2010/7/28 Jack Luo <jluo.rh...@gmail.com>

> Pau,
>
> Sorry for getting back to you for this again. I am getting confused about
> your interpretation of 3). It is obvious from your code that increasing C
> results in* smaller *number of SVs, this seems to contradict with your
> interpretation " * Increasing the value of C (...) forces the creation of
> a more accurate model.* A more accurate model is done my adding more SV".
> In addition, I got to know that the number of SVs increases with C
> decreasing is because there are many bounded SVs (whose alpha = C, remember
> 0 < alpha <= C), those SVs with alpha smaller than C is called free SVs.
> Here is another question: is the complexity of the boundary determined by
> number of total SVs (bounded SV + free SV) or free SVs only?
>
> Thanks a bunch,
>
> -Jack
>
>
> On Thu, Jul 15, 2010 at 4:17 AM, Pau Carrio Gaspar <paucar...@gmail.com>wrote:
>
>> Hi Jack,
>>
>> to 1) and 2) there are telling you the same. I recommend you to read the
>> first sections of the article it is very well writen and clear. There you
>> will read about duality.
>>
>> to 3) I interpret the scatter plot so: * Increasing the value of C (...)
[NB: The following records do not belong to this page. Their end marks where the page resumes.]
Lemma refs_ge m f i : user_dir i -> table_refs m f i <= refs m f.
Proof.
  intros. apply (sumZ_elem (table_refs m f)); [intros; apply table_refs_nonneg|].
  by apply elem_user.
Qed.

Lemma names_self e : Z.odd e = true -> names (frame e) e = 1.
Proof. intros H. unfold names. by rewrite H, Z.eqb_refl. Qed.

Lemma table_refs_self m i :
  Z.odd (dirent m i) = true -> 1 <= table_refs m (frame (dirent m i)) i.
Proof.
  intros Ho. unfold table_refs. rewrite Ho, names_self by done.
  pose proof (sumZ_nonneg (fun j => names (frame (dirent m i)) (pte m i j)) (seqZ 0 1024)
    ltac:(intros; apply names_range)). lia.
Qed.

Lemma table_refs_pte m i j :
  Z.odd (dirent m i) = true -> 0 <= j < 1024 -> Z.odd (pte m i j) = true ->
  1 + names (frame (pte m i j)) (dirent m i) <= table_refs m (frame (pte m i j)) i.
Proof.
  intros Ho Hj Hp. unfold table_refs. rewrite Ho.
  pose proof (sumZ_elem (fun j' => names (frame (pte m i j)) (pte m i j')) (seqZ 0 1024) j
    ltac:(intros; apply names_range) ltac:(apply elem_of_seqZ_iff; lia)) as Hs.
  cbv beta in Hs. rewrite names_self in Hs by done. lia.
Qed.

(** Distinct present directory slots use distinct page tables, and a page table is
    never mapped as a page: its count is 1. *)
Lemma wf_table_inj own s i i' :
  wf own s -> user_dir i -> user_dir i' ->
  Z.odd (dirent (mem s) i) = true -> Z.odd (dirent (mem s) i') = true ->
  frame (dirent (mem s) i) = frame (dirent (mem s) i') -> i = i'.
Proof.
  intros W Hi Hi' Ho Ho' Heq. destruct (decide (i = i')) as [|Hne]; [done|exfalso].
  destruct (wf_dir own s W i Hi Ho) as [Hm Hc].
  pose proof (wf_cnt own s W _ Hm). pose proof (wf_own own s W (frame (dirent (mem s) i))).
  pose proof (table_refs_self (mem s) i Ho).
  pose proof (table_refs_self (mem s) i' Ho') as H3. rewrite <- Heq in H3.
  pose proof (sumZ_elem2 (table_refs (mem s) (frame (dirent (mem s) i))) user_dirs i i'
    (NoDup_seqZ _ _) ltac:(intros; apply table_refs_nonneg)
    (proj1 (elem_user _) Hi) (proj1 (elem_user _) Hi') Hne).
  unfold refs in *. lia.
Qed.

Lemma wf_own_table own s i :
  wf own s -> user_dir i -> Z.odd (dirent (mem s) i) = true ->
  own (frame (dirent (mem s) i)) = 0.
Proof.
  intros W Hi Ho. destruct (wf_dir own s W i Hi Ho) as [Hm Hc].
  pose proof (wf_cnt own s W _ Hm). pose proof (wf_own own s W (frame (dirent (mem s) i))).
  pose proof (table_refs_self (mem s) i Ho). pose proof (refs_ge (mem s) (frame (dirent (mem s) i)) i Hi).
  lia.
Qed.

(** A frame that some page-table entry maps has a positive count and is no table. *)
Lemma wf_pte_cnt own s i j :
  wf own s -> user_dir i -> Z.odd (dirent (mem s) i) = true -> 0 <= j < 1024 ->
  Z.odd (pte (mem s) i j) = true -> LOW_MEM <= frame (pte (mem s) i j) ->
  main s (frame (pte (mem s) i j)) /\ 1 <= cnt s (frame (pte (mem s) i j)).
Proof.
  intros W Hi Ho Hj Hp Hlow.
  assert (main s (frame (pte (mem s) i j))) as Hm.
  { split; [apply frame_aligned|]. split; [done|]. by eapply wf_pte. }
  split; [done|]. rewrite (wf_cnt own s W _ Hm).
  pose proof (wf_own own s W (frame (pte (mem s) i j))).
  pose proof (table_refs_pte (mem s) i j Ho Hj Hp).
  pose proof (names_range (frame (pte (mem s) i j)) (dirent (mem s) i)).
  pose proof (refs_ge (mem s) (frame (pte (mem s) i j)) i Hi). lia.
Qed.

Lemma wf_pte_not_table own s i j i' :
  wf own s -> user_dir i -> Z.odd (dirent (mem s) i) = true -> 0 <= j < 1024 ->
  Z.odd (pte (mem s) i j) = true ->
  user_dir i' -> Z.odd (dirent (mem s) i') = true ->
  frame (pte (mem s) i j) <> frame (dirent (mem s) i').
Proof.
  intros W Hi Ho Hj Hp Hi' Ho' Heq.
  destruct (wf_dir own s W i' Hi' Ho') as [Hm Hc].
  pose proof (wf_cnt own s W _ Hm). pose proof (wf_own own s W (frame (dirent (mem s) i'))).
  pose proof (table_refs_pte (mem s) i j Ho Hj Hp) as H2. rewrite Heq in H2.
  pose proof (names_range (frame (dirent (mem s) i')) (dirent (mem s) i)).
  destruct (decide (i = i')) as [->|Hne].
  - rewrite names_self in H2 by done.
    pose proof (refs_ge (mem s) (frame (dirent (mem s) i')) i' Hi'). lia.
  - pose proof (table_refs_self (mem s) i' Ho').
    pose proof (sumZ_elem2 (table_refs (mem s) (frame (dirent (mem s) i'))) user_dirs i i'
      (NoDup_seqZ _ _) ltac:(intros; apply table_refs_nonneg)
      (proj1 (elem_user _) Hi) (proj1 (elem_user _) Hi') Hne).
    unfold refs in *. lia.
Qed.

(** ** How writes change the counts *)

Lemma ld_insert m a v b : ld (<[a := v]> m) b = if decide (a = b) then v else ld m b.
Proof. unfold ld. rewrite lookup_insert. by case_decide. Qed.

Lemma ld_insert_eq m a v : ld (<[a := v]> m) a = v.
Proof. rewrite ld_insert. by rewrite decide_True. Qed.

Lemma ld_insert_ne m a v b : a <> b -> ld (<[a := v]> m) b = ld m b.
Proof. intros. rewrite ld_insert. by rewrite decide_False. Qed.

(** Two memories agree on the page directory and on every page table in use. *)
Definition same_tables (m m' : gmap Z Z) : Prop :=
  (forall i, user_dir i -> dirent m' i = dirent m i) /\
  (forall i j, user_dir i -> Z.odd (dirent m i) = true -> 0 <= j < 1024 ->
     ld m' (pte_addr m i j) = pte m i j).

Lemma same_tables_pte m m' i j :
  same_tables m m' -> user_dir i -> Z.odd (dirent m i) = true -> 0 <= j < 1024 ->
  pte m' i j = pte m i j.
Proof.
  intros [Hd Hp] Hi Ho Hj. unfold pte at 1. unfold pte_addr. rewrite Hd by done.
  by apply Hp.
Qed.

Lemma table_refs_ext m m' f i :
  dirent m' i = dirent m i ->
  (Z.odd (dirent m i) = true -> forall j, 0 <= j < 1024 -> pte m' i j = pte m i j) ->
  table_refs m' f i = table_refs m f i.
Proof.
  intros Hd Hp. unfold table_refs. rewrite Hd. destruct (Z.odd (dirent m i)); [|done].
  f_equal. apply sumZ_ext. intros j Hj%elem_of_seqZ_iff. by rewrite Hp by (done || lia).
Qed.

Lemma refs_same m m' f : same_tables m m' -> refs m' f = refs m f.
Proof.
  intros Hs. apply sumZ_ext. intros i Hi%elem_user. apply table_refs_ext.
  - by apply Hs.
  - intros. by apply same_tables_pte.
Qed.

(** Writing the entry [j] of table [i] changes the count of [f] by the old and the
    new entry's naming of [f]. *)
Lemma refs_write_pte own s i j v f :
  wf own s -> user_dir i -> Z.odd (dirent (mem s) i) = true -> 0 <= j < 1024 ->
  refs (<[pte_addr (mem s) i j := v]> (mem s)) f =
  refs (mem s) f - names f (pte (mem s) i j) + names f v.
Proof.
  intros W Hi Ho Hj. set (m := mem s) in *. set (m' := <[_ := v]> m).
  destruct (wf_dir own s W i Hi Ho) as [[_ [Hlow _]] _]. unfold LOW_MEM in Hlow.
  assert (forall k, user_dir k -> dirent m' k = dirent m k) as Hd.
  { intros k Hk. apply ld_insert_ne. unfold pte_addr, user_dir in *. fold m in Hlow. lia. }
  assert (forall k l, user_dir k -> Z.odd (dirent m k) = true -> 0 <= l < 1024 ->
    pte m' k l = if decide (k = i /\ l = j) then v else pte m k l) as Hp.
  { intros k l Hk Hok Hl. unfold pte at 1, pte_addr at 1. rewrite Hd by done.
    case_decide as Hdec.
    - destruct Hdec as [-> ->]. apply ld_insert_eq.
    - apply ld_insert_ne. unfold pte_addr. intros Heq. apply Hdec.
      pose proof (frame_aligned (dirent m i)). pose proof (frame_aligned (dirent m k)).
      assert (frame (dirent m i) = frame (dirent m k)) as He.
      { pose proof (Z_div_mod_eq_full (frame (dirent m i)) 4096).
        pose proof (Z_div_mod_eq_full (frame (dirent m k)) 4096). lia. }
      split; [|lia]. symmetry. by eapply wf_table_inj. }
  unfold refs. rewrite (sumZ_upd (table_refs m' f) (table_refs m f) user_dirs i).
  - unfold table_refs. rewrite !Hd, Ho by done.
    rewrite (sumZ_upd (fun l => names f (pte m' i l)) (fun l => names f (pte m i l)) _ j).
    + rewrite Hp by done. rewrite decide_True by done. lia.
    + apply NoDup_seqZ.
    + apply elem_of_seqZ_iff. lia.
    + intros l Hl%elem_of_seqZ_iff Hne. rewrite Hp by (done || lia).
      rewrite decide_False; [done|]. by intros [_ ?].
  - apply NoDup_seqZ.
  - by apply elem_user.
  - intros k Hk%elem_user Hne. apply table_refs_ext; [by apply Hd|].
    intros Hok l Hl. rewrite Hp by done. rewrite decide_False; [done|]. by intros [? _].
Qed.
>> forces the creation of a more accurate model.* A more accurate model is
>> done my adding more SV ( till we get a convex hull of the data )
>>
>> hope it helps
>> Regards
>> Pau
>>
>> 2010/7/14 Jack Luo <jluo.rh...@gmail.com>
>>
>>> Pau,
>>>
>>> Thanks a lot for your email, I found it very helpful. Please see below
>>> for my reply, thanks.
>>>
>>> -Jack
>>>
>>> On Wed, Jul 14, 2010 at 10:36 AM, Pau Carrio Gaspar <paucar...@gmail.com
>>> > wrote:
>>>
>>>>  Hello Jack,
>>>>
>>>> 1 ) why do you thought that " larger C is prone to overfitting than
>>>> smaller C" ?
>>>>
>>>
>>>   *There is some statement in the link http://www.dtreg.com/svm.htm
>>>
>>> "To allow some flexibility in separating the categories, SVM models have
>>> a cost parameter, C, that controls the trade off between allowing
>>> training errors and forcing rigid margins. It   creates a soft marginthat 
>>> permits some misclassifications. Increasing the value of
>>> C increases the cost of misclassifying points and forces the creation of
>>> a more accurate model that may not generalize well."
>>>
>>> My understanding is that this means larger C may not generalize well
>>> (prone to overfitting).
>>> *
>>>
>>> 2 ) if you look at the formulation of the quadratic program problem you
>>> will see that  C rules the error of the "cutting plane " ( and overfitting
>>> ). Therfore for hight C you allow that the "cutting plane" cuts worse the
>>> set, so SVM needs less points to build it. a proper explanation is in
>>> Kristin P. Bennett and Colin Campbell, "Support Vector Machines: Hype or
>>> Hallelujah?", SIGKDD Explorations, 2,2, 2000, 1-13.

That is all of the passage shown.